§ **What you have to do**:
From the line with "Theorem executeCommand_data_as_context (spec" through the line with "destruct (stateLookup spec (state", inclusive, return each line of the data below exactly and leave the rest out.

§ **Collected data entries**:
# # # # #
(** X8.  The schema check of the executor and validateContext agree: the
    newContext of every result executeCommand returns passes
    validateContext, and when executeCommand fails with ValidationError,
    validateContext fails on the context the actions left, with SpecError
    and the same decoder error after its prefix. *)
Theorem executeCommand_result_validates (spec : ActorSpec) (currentState : ActorState)
    (command : Command) (now : Z) :
  let run := executeCommand spec currentState command now in
  let final :=
    lastActionResult (mergeContext (context currentState) (data command)) (fst run) in
  (forall result, snd run = Success result ->
      validateContext spec (newContext result) = ([], Success ()))
  /\ (forall reason0 cause, snd run = Failure (ValidationError reason0 cause) ->
        validateContext spec final
        = ([], Failure (SpecError ("Context validation failed: " +:+ cause)))).
Proof.
  pose proof (executeCommand_case spec currentState command now) as Hc.
  destruct Hc as [Hs|sd Hs Ht|sd td stop transition merged Hs Ht Hstop
                 |sd td stop transition merged Hs Ht Hg Hstop
                 |sd td stop transition merged Hs Ht Hg Hex Hstop
                 |sd td transition merged afterExit Hs Ht
                 |sd nsd td stop transition merged afterExit Hs Ht Hg Hex Htx Hn Hstop
                 |sd nsd td transition merged afterExit afterAction final Hs Ht
                 |sd stop Hs Ht Hstop | sd merged Hs Ht
                 |sd nsd stop merged Hs Ht Hex Hn Hstop
                 |sd nsd merged afterExit final Hs Ht];
    cbn [fst snd]; try (split; intros; discriminate);
    try (split; [intros result Hr; by apply stopExit_not_success in Hr
                | intros reason0 cause Hr; exfalso; revert Hr;
                  first [ by eapply guardStop_not_validation
                        | by eapply actionStop_not_validation ]]).
  - rewrite !lastActionResult_app, lastActionResult_guardCalls.
    rewrite !lastActionResult_actionCallsOf. fold afterExit afterAction final.
    unfold validateContext, gateExit.
    destruct (schema spec) as [sch|]; [|split; intros; discriminate].
    destruct (decodeUnknown sch _) as [e|decoded] eqn:Hdec.
    + split; [intros; discriminate|]. by intros reason0 cause [= _ <-].
    + split; [|intros; discriminate]. intros result [= <-]. cbn. by rewrite Hdec.
  - rewrite !lastActionResult_app.
    rewrite !lastActionResult_actionCallsOf. fold afterExit final.
    unfold validateContext, gateExit.
    destruct (schema spec) as [sch|]; [|split; intros; discriminate].
    destruct (decodeUnknown sch _) as [e|decoded] eqn:Hdec.
    + split; [intros; discriminate|]. by intros reason0 cause [= _ <-].
    + split; intros; discriminate.
Qed.

(** X9.  Command data cannot be told from stored context: executing a
    command with data gives the same calls and the same outcome as
    executing the command without data from the state whose context is the
    merged one, but for the oldContext of the result. *)
Theorem executeCommand_data_as_context (spec : ActorSpec) (currentState : ActorState)
    (command : Command) (now : Z) :
  let merged := mergeContext (context currentState) (data command) in
  executeCommand spec (withContext currentState merged)
    {| event := event command; data := None |} now
  = mapSuccess (fun result => withOldContext result merged)
      (executeCommand spec currentState command now).
Proof.
  intros merged.
  unfold executeCommand. cbn [state withContext context event data].
  rewrite mergeContext_None. fold merged.
  destruct (stateLookup spec (state currentState)) as [sd|]; [|done].
  destruct (eventLookup sd (event command)) as [[td|]|]; [| |done].
  - cbv zeta.
    destruct (evaluateGuard spec (parseTransition td) merged) as [o0 [[]|e|d|]];
      [|done..].
    rewrite !andThen_success.
    destruct (runAction spec (exit sd) merged) as [o1 [c1|e|d|]]; [|done..].
    rewrite !andThen_success.
    destruct (runAction spec (action (parseTransition td)) c1) as [o2 [c2|e|d|]];
      [|done..].
    rewrite !andThen_success.
    destruct (stateLookup spec (target (parseTransition td))) as [nsd|]; [|done].
    destruct (runAction spec (entry nsd) c2) as [o3 [c3|e|d|]]; [|done..].
    rewrite !andThen_success.
    destruct (validateNewContext spec c3) as [o4 [[]|e|d|]]; done.
  - destruct (runAction spec (exit sd) merged) as [o1 [c1|e|d|]]; [|done..].
    rewrite !andThen_success.
    destruct (stateLookup spec "undefined") as [nsd|]; [|done].
    destruct (runAction spec (entry nsd) c1) as [o3 [c3|e|d|]]; [|done..].
    rewrite !andThen_success.
    destruct (validateNewContext spec c3) as [o4 [[]|e|d|]]; done.
Qed.

(** ** The file backend: order of the history, save and load *)

Lemma insertNewestFirst_perm (x : AuditEntry) (l : list AuditEntry) :
  insertNewestFirst x l ≡ₚ x :: l.
Proof.
  induction l as [|y l IH]; [done|]. simpl.
  destruct (a_timestamp y <=? a_timestamp x); [done|].
  rewrite IH. apply Permutation_swap.
Qed.

Lemma sortNewestFirst_perm (l : list AuditEntry) : sortNewestFirst l ≡ₚ l.
Proof.
  induction l as [|x l IH]; [done|].
  unfold sortNewestFirst in *. simpl. rewrite insertNewestFirst_perm. by rewrite IH.
Qed.

Lemma insertNewestFirst_sorted (x : AuditEntry) (l : list AuditEntry) :
  StronglySorted (fun a b => a_timestamp b <= a_timestamp a) l ->
  StronglySorted (fun a b => a_timestamp b <= a_timestamp a) (insertNewestFirst x l).
Proof.
  induction l as [|y l IH]; intros Hs; simpl.
  - by repeat constructor.
  - apply StronglySorted_inv in Hs as [Hl Hy].
    destruct (Z.leb_spec (a_timestamp y) (a_timestamp x)) as [Hle|Hlt].
    + constructor; [by constructor|]. constructor; [done|].
      eapply Forall_impl; [exact Hy|]. simpl. intros z Hz. lia.
    + constructor; [by apply IH|].
      rewrite insertNewestFirst_perm. constructor; [lia | done].
Qed.

Lemma sortNewestFirst_sorted (l : list AuditEntry) :
  StronglySorted (fun a b => a_timestamp b <= a_timestamp a) (sortNewestFirst l).
Proof.
  induction l as [|x l IH]; [constructor|].
  unfold sortNewestFirst in *. simpl. by apply insertNewestFirst_sorted.
Qed.

Lemma insertNewestFirst_stable (t : Z) (x : AuditEntry) (l : list AuditEntry) :
  filter (fun a => a_timestamp a = t) (insertNewestFirst x l)
  = filter (fun a => a_timestamp a = t) (x :: l).
Proof.
  induction l as [|y l IH]; [done|]. simpl.
  destruct (Z.leb_spec (a_timestamp y) (a_timestamp x)) as [Hle|Hlt]; [done|].
  rewrite !filter_cons in *. rewrite IH.
  destruct (decide (a_timestamp y = t)), (decide (a_timestamp x = t)); try done.
  lia.
Qed.

Lemma sortNewestFirst_stable (t : Z) (l : list AuditEntry) :
  filter (fun a => a_timestamp a = t) (sortNewestFirst l)
  = filter (fun a => a_timestamp a = t) l.
Proof.
  induction l as [|x l IH]; [done|].
  unfold sortNewestFirst in *. simpl. rewrite insertNewestFirst_stable.
  rewrite !filter_cons. by rewrite IH.
Qed.

Lemma insertNewestFirst_oldest (x : AuditEntry) (l : list AuditEntry) :
  Forall (fun y => a_timestamp x < a_timestamp y) l ->
  insertNewestFirst x l = l ++ [x].
Proof.
  induction l as [|y l IH]; intros Hall; [done|].
  apply Forall_cons in Hall as [Hy Hall]. simpl.
  destruct (Z.leb_spec (a_timestamp y) (a_timestamp x)) as [Hle|Hlt]; [lia|].
  by rewrite IH.
Qed.

Lemma sortNewestFirst_increasing (l : list AuditEntry) :
  StronglySorted (fun a b => a_timestamp a < a_timestamp b) l ->
  sortNewestFirst l = reverse l.
Proof.
  induction l as [|x l IH]; intros Hs; [done|].
  apply StronglySorted_inv in Hs as [Hl Hx].
  unfold sortNewestFirst in *. simpl. rewrite (IH Hl), reverse_cons.
  apply insertNewestFirst_oldest. by apply Forall_reverse.
Qed.

Lemma jsSlice_all {A : Type} (l : list A) : jsSlice l 0 (Z.of_nat (length l)) = l.
Proof.
  unfold jsSlice. cbv zeta. change (0 <? 0) with false. cbv iota.
  destruct (Z.ltb_spec (Z.of_nat (length l)) 0) as [|_]; [lia|].
  rewrite (Z.min_l 0) by lia. rewrite Z.min_r by lia.
  rewrite Z.sub_0_r, Nat2Z.id. change (Z.to_nat 0) with 0%nat. rewrite drop_0.
  by rewrite take_ge.
Qed.

Lemma jsSlice_from {A : Type} (l : list A) (offset : Z) :
  0 <= offset ->
  jsSlice l offset (Z.of_nat (length l)) = drop (Z.to_nat offset) l.
Proof.
  intros Ho. unfold jsSlice.
  destruct (Z.ltb_spec offset 0) as [|_]; [lia|].
  destruct (Z.ltb_spec (Z.of_nat (length l)) 0) as [|_]; [lia|].
  rewrite (Z.min_r (Z.of_nat (length l))) by lia.
  destruct (Z.le_gt_cases (Z.of_nat (length l)) offset) as [Hlen|Hlen].
  - rewrite Z.min_r by lia. rewrite !drop_ge by lia. by rewrite take_nil.
  - rewrite Z.min_l by lia. apply take_ge. rewrite length_drop. lia.
Qed.

Lemma jsSlice_subseteq {A : Type} (l : list A) (start finish : Z) :
  jsSlice l start finish ⊆ l.
Proof.
  unfold jsSlice. etrans; [apply subseteq_take | apply subseteq_drop].
Qed.

Lemma jsSlice_sublist {A : Type} (l : list A) (start finish : Z) :
  jsSlice l start finish `sublist_of` l.
Proof.
  unfold jsSlice. etrans; [apply sublist_take | apply sublist_drop].
Qed.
# # # # #
§ **Task response**:
Theorem executeCommand_data_as_context (spec : ActorSpec) (currentState : ActorState)
    (command : Command) (now : Z) :
  let merged := mergeContext (context currentState) (data command) in
  executeCommand spec (withContext currentState merged)
    {| event := event command; data := None |} now
  = mapSuccess (fun result => withOldContext result merged)
      (executeCommand spec currentState command now).
Proof.
  intros merged.
  unfold executeCommand. cbn [state withContext context event data].
  rewrite mergeContext_None. fold merged.
  destruct (stateLookup spec (state currentState)) as [sd|]; [|done].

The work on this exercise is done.